Tip of the day #1

SOUNDS AND NOTES

For first, it’s important to understand what we mean with sounds and notes… Notes are just representing sounds at a specific frequency: human being felt the need to sort different audible frequencies with name of the notes, exactly as he did by giving names to the streets.
But can one sound be considered as music? No, but one sound related to another sound becomes music: music is not to be found within single notes, but in the relationship they form, when a group of them interacts.

The music we know is based on the tempered system, which determines the semitone as the minimum distance between two notes, while two semitones determine the distance of one tone.

The tempered system defines a division of the frequency spectrum in octaves, where every octave is made of 7 notes and 5 alterations, for a total of 12 semitones.

Notes in the tempered system are called C D E F G A B. In the piano, one octave is made by 7 white piano keys (notes) and 5 black keys (alterations). Putting an alteration symbol to a note determines the shift of it one semitone up or down, depending on the symbol we use: with # (sharp sign)the note is shifted one semitone up, with b (flat sign) it’s shifted one semitone down.

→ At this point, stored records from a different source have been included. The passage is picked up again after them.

(** An operation of the flow itself: anything awaited that is neither a
    teardown nor the end of the playwright block. *)
Definition is_step (ev : event) : bool :=
  match ev with
  | EvOp _ _ => negb (is_teardown ev) && negb (is_playwright_stop ev)
  | _ => false
  end.

(** [client.get(url, ...)] with its outcome. *)
Definition http_get (ev : event) : option (pystr * outcome response) :=
  match ev with
  | @EvOp X o r =>
      match o in op X return outcome X -> option (pystr * outcome response)
      with
      | ClientGet _ url _ => fun r => Some (url, r)
      | _ => fun _ => None
      end r
  | _ => None
  end.

(** [page.query_selector(selector)] with its outcome. *)
Definition query (ev : event)
  : option (pystr * outcome (option handle)) :=
  match ev with
  | @EvOp X o r =>
      match o in op X
            return outcome X -> option (pystr * outcome (option handle))
      with
      | QuerySelector _ selector => fun r => Some (selector, r)
      | _ => fun _ => None
      end r
  | _ => None
  end.

(** [element.fill(text)] that returned. *)
Definition filled (ev : event) : option pystr :=
  match ev with
  | @EvOp X o r =>
      match o in op X return outcome X -> option pystr with
      | Fill _ text =>
          fun r => match r with Val _ => Some text | Exn _ => None end
      | _ => fun _ => None
      end r
  | _ => None
  end.

(** The operations whose exception leaves the function: closing the
    context or the HTTP client, and the end of the playwright block.
    (A failure of [shutil.rmtree] or of [page.close] is passed over.) *)
Definition is_release (ev : event) : bool :=
  is_context_close ev || is_client_close ev || is_playwright_stop ev.

(** The release of the session went through. *)
Definition released (t : list event) : bool :=
  forallb (fun ev => implb (is_release ev) (negb (is_fault ev))) t.

(** The trace without its log lines. *)
Definition ops (t : list event) : list event :=
  List.filter (fun ev => negb (is_log ev)) t.

(** The cookie jars read during a run. *)
Definition harvested (t : list event) : list (list cookie) :=
  omap cookies_read t.

(** What follows the first cookie jar read. *)
Fixpoint after_harvest (t : list event) : list event :=
  match t with
  | [] => []
  | ev :: t' =>
      match cookies_read ev with
      | Some _ => t'
      | None => after_harvest t'
      end
  end.

(** [e] is the exception raised by [ev]. *)
Definition raises (e : exn) (ev : event) : Prop :=
  match ev with
  | EvOp _ (Exn e') => e' = e
  | EvRaise e' => e' = e
  | _ => False
  end.

Definition raised_in (e : exn) (t : list event) : Prop :=
  Exists (raises e) t.

(** [missing_cookies] of [get_waf_cookies_and_trigger_signin], from the
    cookie jar that was read. *)
Definition missing_cookies (required_cookies : list pystr)
    (jar : list cookie) : list pystr :=
  List.filter
    (fun c =>
       negb (dict_has (foldl (keep_waf_cookie required_cookies) ∅ jar) c))
    required_cookies.

(** The trace of one selector loop: the selectors are tried in the order
    of the list; a selector that finds no element, whose lookup raises
    or whose element cannot be acted upon is passed over; the first
    element acted upon ends the loop, and [hit] tells whether there was
    one. *)
Inductive tries (p : page) (act : handle -> op unit)
  : list pystr -> bool -> list event -> Prop :=
| tries_none :
    tries p act [] false []
| tries_absent selector rest hit t :
    tries p act rest hit t ->
    tries p act (selector :: rest) hit
      (EvOp (QuerySelector p selector) (Val None) :: t)
| tries_lookup_raises selector rest hit t e :
    tries p act rest hit t ->
    tries p act (selector :: rest) hit
      (EvOp (QuerySelector p selector) (Exn e) :: t)
| tries_act_raises selector rest hit t el e :
    tries p act rest hit t ->
    tries p act (selector :: rest) hit
      (EvOp (QuerySelector p selector) (Val (Some el))
         :: EvOp (act el) (Exn e) :: t)
| tries_hit selector rest el :
    tries p act (selector :: rest) true
      [EvOp (QuerySelector p selector) (Val (Some el));
       EvOp (act el) (Val tt)].

(** The selectors looked up during a run, in order. *)
Definition queried (t : list event) : list pystr :=
  omap (fun ev => fst <$> query ev) t.

(** A lookup that found an element. *)
Definition found (ev : event) : option pystr :=
  match query ev with
  | Some (selector, Val (Some _)) => Some selector
  | _ => None
  end.

(** A selector lookup. *)
Definition is_query (ev : event) : bool :=
  match query ev with Some _ => true | None => false end.

(** A lookup of a selector of [l] that found an element. *)
Definition finds (l : list pystr) (ev : event) : bool :=
  match found ev with
  | Some selector => list_has l selector
  | None => false
  end.

(** [element.fill] that raised. *)
Definition fill_raised (ev : event) : bool :=
  match ev with
  | EvOp o (Exn _) => match o with Fill _ _ => true | _ => false end
  | _ => false
  end.

(** The trace from the first selector lookup on. *)
Fixpoint from_first_query (t : list event) : list event :=
  match t with
  | [] => []
  | ev :: t' =>
      match query ev with
      | Some _ => t
      | None => from_first_query t'
      end
  end.

(** The trace of the form step of Credential-Login, from the first
    selector lookup on: the username selectors are tried first; only if
    a field was filled are the password selectors tried; after a loop
    without a hit no further selector is looked up, and the function
    fails with the message of that field. *)
Definition form_trace {O : Type} (fails : O -> pystr -> Prop)
    (username password : pystr) (out : O) (t : list event) : Prop :=
  exists p tU rest hitU,
    t = tU ++ rest /\
    tries p (fun el => Fill el username) username_selectors hitU tU /\
    if hitU : bool then
      exists tP rest' hitP,
        rest = tP ++ rest' /\
        tries p (fun el => Fill el password) password_selectors hitP tP /\
        (hitP = false ->
         queried rest' = [] /\ fails out (py "无法找到密码输入框"))
    else
      queried rest = [] /\ fails out (py "无法找到用户名输入框").

(** *** Statements about results *)

Section Statements.
Context `{!PyRuntime}.

(** The failures that a strategy reports on purpose. *)
Inductive expected_failure : pystr -> Prop :=
| missing_waf_cookies missing :
    missing <> [] ->
    expected_failure (py "缺少 WAF cookies: " ++ repr_str_list missing)
| username_field_not_found :
    expected_failure (py "无法找到用户名输入框")
| password_field_not_found :
    expected_failure (py "无法找到密码输入框")
| login_rejected shown :
    expected_failure (py "登录失败: " ++ shown)
| oauth_button_not_found oauth_provider :
    expected_failure (py "找不到 " ++ oauth_provider ++ py " 登录按钮")
| oauth_timed_out :
    expected_failure (py "OAuth 授权超时")
| session_expired :
    expected_failure (py "session 已过期，需要重新登录")
| http_status_error status :
    expected_failure (py "HTTP 错误: " ++ str_of_Z status).

(** Every failure that is not reported on purpose carries the text of an
    exception raised during the run, cut to 100 characters. *)
Definition fault_bounded (out : outcome BrowserResult) (t : list event)
  : Prop :=
  forall r, out = Val r -> success r = false ->
    exists msg, error r = Some msg /\
      (expected_failure msg \/
       exists e, raised_in e t /\ msg = slice_to 100 (str_of_exn e)
                 /\ (length msg <= 100)%nat).

End Statements.

(** No event of [t] releases anything: what runs inside the [try] block
    of a strategy. *)
Definition quiet (t : list event) : Prop :=
  Forall (fun ev => is_teardown ev || is_playwright_stop ev = false) t.

(** The faults that Cookie-Replay passes over: the wait for
    [document.readyState], the in-page call and the removal of the
    profile directory. *)
Definition passed_over (ev : event) : bool :=
  match ev with
  | EvOp o _ =>
      match o with
      | Evaluate _ _ | WaitForFunction _ _ _ | Rmtree _ => true
      | _ => false
      end
  | _ => false
  end.

(** The [client.get] calls of a run, in order. *)
Definition gets (t : list event) : list (pystr * outcome response) :=
  omap http_get t.

(** [_create_stealth_context] returned: its last step went through. *)
Definition session_acquired (ev : event) : bool :=
  match ev with
  | EvOp o (Val _) =>
      match o with AddInitScript _ _ => true | _ => false end
  | _ => false
  end.

Section Outcomes.
Context `{!PyRuntime}.

(** What the [try] block of Cookie-Replay can end with. *)
Definition replay_outcome (required_cookies : list pystr)
    (out : outcome pending_result) (t : list event) : Prop :=
  match out with
  | Val r =>
      (p_success r = true /\ p_error r = None /\
       has_all (p_waf_cookies r) required_cookies = true)
      \/ (exists missing, missing <> [] /\
            r = failed (py "缺少 WAF cookies: " ++ repr_str_list missing))
  | Exn e => raised_in e t
  end.

(** What the form and submit steps of Credential-Login can end with. *)
Definition login_outcome (waf_cookies : gmap pystr pystr)
    (out : outcome pending_result) (t : list event) : Prop :=
  match out with
  | Val r =>
      p_waf_cookies r = waf_cookies /\
      (p_success r = true /\ p_error r = None \/
       exists msg, p_success r = false /\ p_error r = Some msg /\
         (msg = py "无法找到用户名输入框" \/ msg = py "无法找到密码输入框" \/
          exists shown, msg = py "登录失败: " ++ shown))
  | Exn e => raised_in e t
  end.

(** What the [try] block of the OAuth strategy can end with. *)
Definition oauth_outcome (oauth_provider : pystr)
    (out : outcome pending_result) (t : list event) : Prop :=
  match out with
  | Val r =>
      p_waf_cookies r = ∅ /\
      (p_success r = true /\ p_error r = None \/
       exists msg, p_success r = false /\ p_error r = Some msg /\
         (msg = py "找不到 " ++ oauth_provider ++ py " 登录按钮" \/
          msg = py "OAuth 授权超时"))
  | Exn e => raised_in e t
  end.

(** What the body of [async with httpx.AsyncClient] can end with. *)
Definition http_outcome (out : outcome pending_result) (t : list event)
  : Prop :=
  match out with
  | Val r =>
      p_waf_cookies r = ∅ /\
      (p_success r = true /\ p_error r = None \/
       p_success r = false /\
       p_error r = Some (py "session 已过期，需要重新登录"))
  | Exn e => raised_in e t
  end.

(** HTTP-Only-Replay decides on the answer to its first request: the
    first [client.get] goes to the login URL; if it is answered and the
    final URL carries the login marker, nothing else is requested and the
    result is the expired session; if the final URL does not carry it and
    the second request is answered, whatever its status code, the result
    is a success. *)
Definition marker_claim {R : Type} (login_url : pystr) (ok : R -> bool)
    (err : R -> option pystr) (res : outcome R) (t : list event) : Prop :=
  forall g rest, gets t = g :: rest ->
    exists answer, g = (login_url, answer) /\
      forall first, answer = Val first ->
        if on_login_page (response_url first) then
          rest = [] /\
          exists r, res = Val r /\ ok r = false /\
                    err r = Some (py "session 已过期，需要重新登录")
        else
          forall url2 second, rest = [(url2, Val second)] ->
            exists r, res = Val r /\ ok r = true /\ err r = None.

End Outcomes.

(** The function returns the failure [msg], provided the session is
    released without a fault. *)
Definition login_fails (out : outcome BrowserResult) (t : list event)
    (msg : pystr) : Prop :=
  released t = true ->
  exists r, out = Val r /\ success r = false /\ error r = Some msg.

Every key is distant one semitone from the adiacent one: for example, as said before there is a semitone between D and D#, one semitone between D# and E and the same between E and F. Notes like D# and Eb are called enharmonics: by executing this two notes with a piano, you get the same sound. It’ s just a matter of perspective, as for us is the same: in relation with your mother you are son, but in relation with a public you’re a performer… in the same way, C# and Db are different way to call the same sound. Piano is the only instrument in music able to reproduce all the notes of the tempered system: in a piano there are 88 keys, for a total of 7 complete octaves and two partial ones at the sides. The octaves are numbered from 0 to 8., so for example C2 is the C key of the second octave of the piano. SCALES A scale is a set of notes selected by a specific sequence. For instance, all the notes connected by one semitone create the chromatic scale. If these notes are played at a distance of: T T sT T T T sT we obtain the major diatonic scale, while if these have the following distance: T sT T T sT T T we obtain the minor diatonic scale. The eight notes of the scale are called degrees and every degree got a different name. KEYS The key is the relationship between a specific sequence of notes and the 1st degree (tonic), intended as the sound where all the other notes of the sequence gravitate around. When we say that a song is written in a specific key, we mean that all the notes used in the composition belong to that specific scale. If during the live performance of a song, because of a mistake some notes out of scale are played, they will generally sound not pleasant to the audience: we say notes out of scale are dissonant.

• Major key is a relationship of notes determined by the intervals seen before as the diatonic scale:

T T ST T T T ST

• Minor key is the relationship of notes determined by the following intervals:

T ST T T ST T T

Minor and major keys of the same note are connected: lowering down of b alteration the 3rd 6th and 7th degree of the major key we obtain the minor key.